A IRF3 linear ubiquitination was analyzed in HT1080 cell line transfected with either empty vector (lanes 1, 2, 3 and 4) or HA-Otulin (lane 5) followed by Sendai virus (SeV) infection (lanes 2, 4 and 5) for 24 h (MOI 10). Immunoprecipitation was performed with IRF3 antibody and immunoblotting was done with LUB9 antibody for detection of linear ubiquitination. Right panel shows the total linear ubiquitination of the input. B IRF3 linear ubiquitination was assessed in HT1080 WT and HT1080 Otulin-knockdown (OT-KD) cells post-SeV infection, using LUB9 antibody. C HT1080 Otulin knockdown cells (OT-KD) were reconstituted with either Otulin WT or enzymatically inactive mutant Otulin C129A and IRF3 linear ubiquitination was assessed by LUB9 antibody post SeV infection.

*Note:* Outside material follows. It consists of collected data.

(* ===== verification/Replay.v ===== *)
(** * Commits in the log, and their replay

    Model of [src/crates/grafeo-engine/src/database/wal_log.rs] (the group a
    commit, a change outside commits or a graph copy writes) and
    [src/crates/grafeo-engine/src/database/replay.rs] (reading the groups back
    when a database opens), with [GroupFrames::next_payload] of
    [wal/reader.rs]. The stores and the catalog a record applies to are an
    interface without laws ([Targets]): what is shown holds for any.
    The commit lock and the transaction a failed commit goes back to are part
    of the transaction manager; here a failed write leaves the log as it
    leaves it and names its error. *)
From Stdlib Require Import Ascii String.
From S2P Require Import Prelude Bytes Ids WalFrame WalReader WalWriter Values ValueCodec Changes LogRecord.
Open Scope Z_scope.

(** ** Writing a commit's group *)

Section commits.
Context `{WalEnv} `{Bincode} `{CatalogCodec}.

(** [commit_error] over [GroupError]: a writer that takes no more writes, or a
    group that was not written. A record that does not encode is its own. *)
Inductive commit_failure : Type :=
  | RecordRefused (e : record_error catalog_error)
  | LogWriteFailed (cause : write_error)
  | LogUnavailable.

Definition commit_error (e : write_error) : commit_failure :=
  match e with Poisoned => LogUnavailable | e => LogWriteFailed e end.

(** [Encoder::push]: [scratch] is cleared first, so the record is encoded into nothing. *)
Definition encoder_push (record : LogRecord) (io : frame_io) (g : GroupWriter) : GroupWriter * option commit_failure :=
  match encode_framed record [] with
  | (Err e, _) => (g, Some (RecordRefused e))
  | (Ok _, scratch) =>
      match WalWriter.push scratch io g with
      | (g, None) => (g, None)
      | (g, Some e) => (g, Some (commit_error e))
      end
  end.

(** Records one after the other, up to the first that fails. *)
Fixpoint encoder_push_each (records : list (LogRecord * frame_io)) (g : GroupWriter) : GroupWriter * option commit_failure :=
  match records with
  | [] => (g, None)
  | (record, io) :: records =>
      match encoder_push record io g with
      | (g, Some e) => (g, Some e)
      | (g, None) => encoder_push_each records g
      end
  end.

(** The data records of a change set. A slot that names no graph would be a
    panic; the set's own operations leave none. *)
Definition set_records (s : ChangeSet.t) : list LogRecord :=
  omap (λ o, (λ p, DataRecord p.1 p.2) <$> o) (ChangeSet.log_records s).

Record QueuedSchemaOp : Type := mkQueued { op_ : StandaloneOp CatalogRecord; position_ : nat }.

(** The queued ops at the front that ran before record [position]. *)
Fixpoint due (position : nat) (queued : list QueuedSchemaOp) : list QueuedSchemaOp * list QueuedSchemaOp :=
  match queued with
  | [] => ([], [])
  | op :: rest =>
      if (position_ op <=? position)%nat then let (now, later) := due position rest in (op :: now, later) else ([], queued)
  end.

Fixpoint with_schema (position : nat) (records : list LogRecord) (queued : list QueuedSchemaOp) : list LogRecord :=
  match records with
  | [] => map (λ op, Standalone (op_ op)) queued
  | record :: records =>
      let (now, later) := due position queued in
      map (λ op, Standalone (op_ op)) now ++ record :: with_schema (S position) records later
  end.

(** The records [write_group_with_schema], [write_standalone] and [write_copy]
    push: the [GroupBegin] first. *)
Definition commit_records (begin : GroupBegin) (s : ChangeSet.t) (schema : list QueuedSchemaOp) : list LogRecord :=
  Group begin :: with_schema 0 (set_records s) schema.
Definition standalone_records (begin : GroupBegin) (change : list (StandaloneOp CatalogRecord)) : list LogRecord :=
  Group begin :: map Standalone change.
Definition copy_records (begin : GroupBegin) (change : list (StandaloneOp CatalogRecord)) (dest : str) (copied : list DataOp) : list LogRecord :=
  Group begin :: map Standalone change ++ map (DataRecord (Some dest)) copied.

(** The faults of a group: of its rotation, of the frame writes of each record
    and of the last frame, and of the cut when the group is dropped. *)
Record group_io : Type := mkGroupIo { gi_rotate : rotate_io; gi_push : nat → frame_io; gi_last : frame_io; gi_cut : cut_io }.

(** A group begun, its records pushed and its last frame written; a failed
    push drops the group. *)
Definition write_records (transaction : Z) (records : list LogRecord) (io : group_io) (w : Wal) : Wal * result commit_failure GroupEnd :=
  match begin_group (gi_rotate io) transaction w with
  | (w, Err e) => (w, Err (commit_error e))
  | (_, Ok g) =>
      match encoder_push_each (imap (λ i r, (r, gi_push io i)) records) g with
      | (g, Some e) => (gw_wal (drop_group (gi_cut io) g), Err e)
      | (g, None) =>
          match write_last (gi_last io) g with
          | (g, Ok e) => (gw_wal g, Ok e)
          | (g, Err e) => (gw_wal g, Err (commit_error e))
          end
      end
  end.

Definition write_commit (transaction : Z) (begin : GroupBegin) (s : ChangeSet.t) (schema : list QueuedSchemaOp) (io : group_io) (w : Wal)
  : Wal * result commit_failure (option GroupEnd) :=
  if ChangeSet.is_empty s && (length schema =? 0)%nat then (w, Ok None)
  else match write_records transaction (commit_records begin s schema) io w with
  | (w, Ok e) => (w, Ok (Some e))
  | (w, Err e) => (w, Err e)
  end.

(** ** Reading a group's payloads *)

(** A [GroupFrames] being read: how many payloads it returned, the buffered
    ones left, and where the next is read again. *)
Record Reading : Type := mkReading { returned : nat; buffered : list (list Z); reread_at : Z }.

Definition reading (g : GroupFrames) : Reading :=
  match source g with Buffered ps => mkReading 0 ps 0 | Reread _ at_lsn => mkReading 0 [] at_lsn end.

Definition next_payload (db : Z) (g : GroupFrames) (r : Reading) : result WalError (option (list Z) * Reading) :=
  if (returned r =? frame_count g)%nat then Ok (None, r)
  else
    let first := (returned r =? 0)%nat in
    let skip (payload : list Z) := if first then drop FRAME_PROLOGUE_BYTES payload else payload in
    match source g with
    | Buffered _ =>
        match buffered r with
        | [] => Ok (None, r)
        | payload :: rest => Ok (Some (skip payload), mkReading (S (returned r)) rest (reread_at r))
        end
    | Reread seg _ =>
        let at_lsn := reread_at r in
        let changed := Err (WalReader.Damaged (first_lsn seg) (offset_of seg at_lsn) at_lsn ChangedSinceScan) in
        match read_frame_from (bytes_from seg at_lsn) at_lsn (seg_cipher seg) db with
        | FrFrame h payload =>
            if negb (transaction_id h =? group_transaction g)
               || negb (Bool.eqb (FrameFlags.is_first (WalFrame.flags h)) first)
               || negb (Bool.eqb (FrameFlags.is_last (WalFrame.flags h)) (returned r + 1 =? frame_count g)%nat)
               || (first && (length payload <? FRAME_PROLOGUE_BYTES)%nat)
            then changed
            else at_lsn ← advance at_lsn h; Ok (Some (skip payload), mkReading (S (returned r)) (buffered r) at_lsn)
        | _ => changed
        end
    end.
End commits.

(** ** Replay *)

Inductive replay_error (C A : Type) : Type :=
  | ScanFailed (e : WalError)
  | NotRead (start : Z) (e : read_error (log_decode_error C) Empty_set)
  | NoGroupBegin (start : Z)
  | NotApplied (start : Z) (e : A).
Arguments ScanFailed {C A}.
Arguments NotRead {C A}.
Arguments NoGroupBegin {C A}.
Arguments NotApplied {C A}.

Section replay.
Context `{WalEnv} `{Bincode} `{CatalogCodec} {T A : Type}.
Abbreviation replay_error := (replay_error catalog_error A).

(** The records of a group, payload after payload; a payload is returned at
    most [frame_count] times, which bounds the rounds. *)
Fixpoint group_records (rounds : nat) (db : Z) (g : GroupFrames) (r : Reading) (records : list LogRecord) : result replay_error (list LogRecord) :=
  match rounds with
  | O => Ok records
  | S rounds =>
      match next_payload db g r with
      | Err e => Err (ScanFailed e)
      | Ok (None, _) => Ok records
      | Ok (Some payload, r) =>
          match read_log_records payload collect records with
          | (Err e, _) => Err (NotRead (group_start g) e)
          | (Ok _, records) => group_records rounds db g r records
          end
      end
  end.

(** What a replay does with the records behind a group's [GroupBegin], and
    with the group once they are applied. *)
Context (apply_record : GroupBegin → LogRecord → T → result A unit * T) (end_group : GroupBegin → T → T).

Fixpoint apply_records (begin : GroupBegin) (records : list LogRecord) (t : T) : result A unit * T :=
  match records with
  | [] => (Ok tt, t)
  | record :: records => match apply_record begin record t with (Err e, t) => (Err e, t) | (Ok _, t) => apply_records begin records t end
  end.

Definition replay_group (db : Z) (g : GroupFrames) (t : T) : result replay_error unit * T :=
  match group_records (frame_count g) db g (reading g) [] with
  | Err e => (Err e, t)
  | Ok (Group begin :: records) =>
      match apply_records begin records t with
      | (Err e, t) => (Err (NotApplied (group_start g) e), t)
      | (Ok _, t) => (Ok tt, end_group begin t)
      end
  | Ok _ => (Err (NoGroupBegin (group_start g)), t)
  end.

(** The loop over [next_group], ended by [finish]: how many groups were
    applied and where the log ends. *)
Fixpoint replay_groups (fuel : nat) (db : Z) (s : WalScan) (groups : nat) (t : T) : option (result replay_error (Ending * nat) * T) :=
  match fuel with
  | O => None
  | S fuel =>
      '(s, r) ← next_group (S (scan_fuel s)) s;
      match r with
      | Err e => Some (Err (ScanFailed e), t)
      | Ok None => Some (Ok (default (mkEnding (position s) None) (ending s), groups), t)
      | Ok (Some g) =>
          match replay_group db g t with
          | (Err e, t) => Some (Err e, t)
          | (Ok _, t) => replay_groups fuel db s (S groups) t
          end
      end
  end.

Definition replay_log (db from_lsn : Z) (salvage_ : bool) (buffer : Z) (listing : list ScanSegment) (t : T) : option (result replay_error (Ending * nat) * T) :=
  match open_scan db from_lsn salvage_ buffer listing with
  | Err e => Some (Err (ScanFailed e), t)
  | Ok s => replay_groups (S (scan_fuel s)) db s 0 t
  end.
End replay.

(** ** What a replay applies to *)

(** The stores, the catalog and the history of a database. *)
Class Targets `{CatalogCodec} := {
  targets : Type;
  store_error : Type;
  has_graph : str → targets → bool;
  store_apply : option str → DataOp → Z → targets → result store_error unit * targets;
  insert_into : option str → TripleRecord → targets → targets;
  remove_from : option str → TripleRecord → targets → targets;
  apply_rdf : RdfGraphOp → targets → result store_error unit * targets;
  apply_catalog : StandaloneOp CatalogRecord → targets → result store_error unit * targets;
  sync_epoch : Z → targets → targets;
  record_commit_time : Z → Z → targets → targets;
}.

Inductive apply_error (E : Type) : Type :=
  | SecondGroupBegin
  | NoSuchGraph (name : str)
  | NoRdfOp (op : DataOp)
  | StoreFailed (e : E)
  | NeverLogged (graph : option str) (op : DataOp).
Arguments SecondGroupBegin {E}.
Arguments NoSuchGraph {E}.
Arguments NoRdfOp {E}.
Arguments StoreFailed {E}.
Arguments NeverLogged {E}.

Section apply.
Context `{WalEnv} `{Bincode} `{Targets}.

Definition failed (r : result store_error unit * targets) : result (apply_error store_error) unit * targets :=
  match r with (Ok u, t) => (Ok u, t) | (Err e, t) => (Err (StoreFailed e), t) end.

Definition apply_triple (graph : option str) (op : DataOp) (t : targets) : result (apply_error store_error) unit * targets :=
  match op with
  | InsertTriple triple => (Ok tt, insert_into graph triple t)
  | DeleteTriple triple => (Ok tt, remove_from graph triple t)
  | other => (Err (NoRdfOp other), t)
  end.

Definition apply_standalone (op : StandaloneOp CatalogRecord) (t : targets) : result (apply_error store_error) unit * targets :=
  match op with
  | RdfGraph rdf => failed (apply_rdf rdf t)
  | op => failed (apply_catalog op t)
  end.

Definition apply_record (begin : GroupBegin) (record : LogRecord) (t : targets) : result (apply_error store_error) unit * targets :=
  match record with
  | Group _ => (Err SecondGroupBegin, t)
  | DataRecord graph op =>
      if decide (model_of op = Rdf) then apply_triple graph op t
      else match graph with
      | None => failed (store_apply None op (epoch begin) t)
      | Some name => if has_graph name t then failed (store_apply graph op (epoch begin) t) else (Err (NoSuchGraph name), t)
      end
  | Standalone op => apply_standalone op t
  end.

Definition end_group (begin : GroupBegin) (t : targets) : targets :=
  record_commit_time (epoch begin) (timestamp_ms begin) (sync_epoch (epoch begin) t).

Definition replay (db from_lsn : Z) (salvage_ : bool) (buffer : Z) (listing : list ScanSegment) (t : targets) :=
  replay_log apply_record end_group db from_lsn salvage_ buffer listing t.

(** [replay_into_backend]: data records go to a backend that holds the groups
    up to [durable] already; the catalog's go to the catalog. *)
Definition backend_record (durable : Z) (begin : GroupBegin) (record : LogRecord) (t : targets * Z) : result (apply_error store_error) unit * (targets * Z) :=
  match record with
  | DataRecord None op =>
      if decide (model_of op = Rdf) then (Err (NeverLogged None op), t)
      else if durable <? epoch begin then let '(r, t') := failed (store_apply None op (epoch begin) t.1) in (r, (t', t.2)) else (Ok tt, t)
  | Standalone op => let '(r, t') := failed (apply_catalog op t.1) in (r, (t', t.2))
  | DataRecord graph op => (Err (NeverLogged graph op), t)
  | Group _ => (Err SecondGroupBegin, t)
  end.

(** The last epoch is kept beside the backend. *)
Definition backend_end (begin : GroupBegin) (t : targets * Z) : targets * Z :=
  (record_commit_time (epoch begin) (timestamp_ms begin) t.1, Z.max t.2 (epoch begin)).

Definition replay_into_backend (db from_lsn : Z) (salvage_ : bool) (buffer : Z) (listing : list ScanSegment) (durable : Z) (t : targets) :=
  replay_log (backend_record durable) backend_end db from_lsn salvage_ buffer listing (t, EpochId.INITIAL).
End apply.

D Otulin-IRF3 interaction was assayed by their co-immunoprecipitation from extracts of HT1080 cells that had been infected with SeV for 1 h and 3 h. E HT1080 WT and HT1080 OT-KD cells were either mock or SeV infected and C-PARP and C-caspase 3 levels were measured for assessing apoptotic cell death at the indicated time points. F SeV-C protein levels were assessed post-SeV infection in WT and OT-KD cells as a measure of viral protein synthesis at the indicated time points. G SeV yields were measured after infection of WT and OT-KD cells with SeV for 24 h (MOI 10). Quantification of western blots and statistical analyses are provided in Supplementary Fig. 8 (mean ± SEM, n = 3; ns > 0.05; *P < 0.05; **P < 0.01, ***P < 0.001).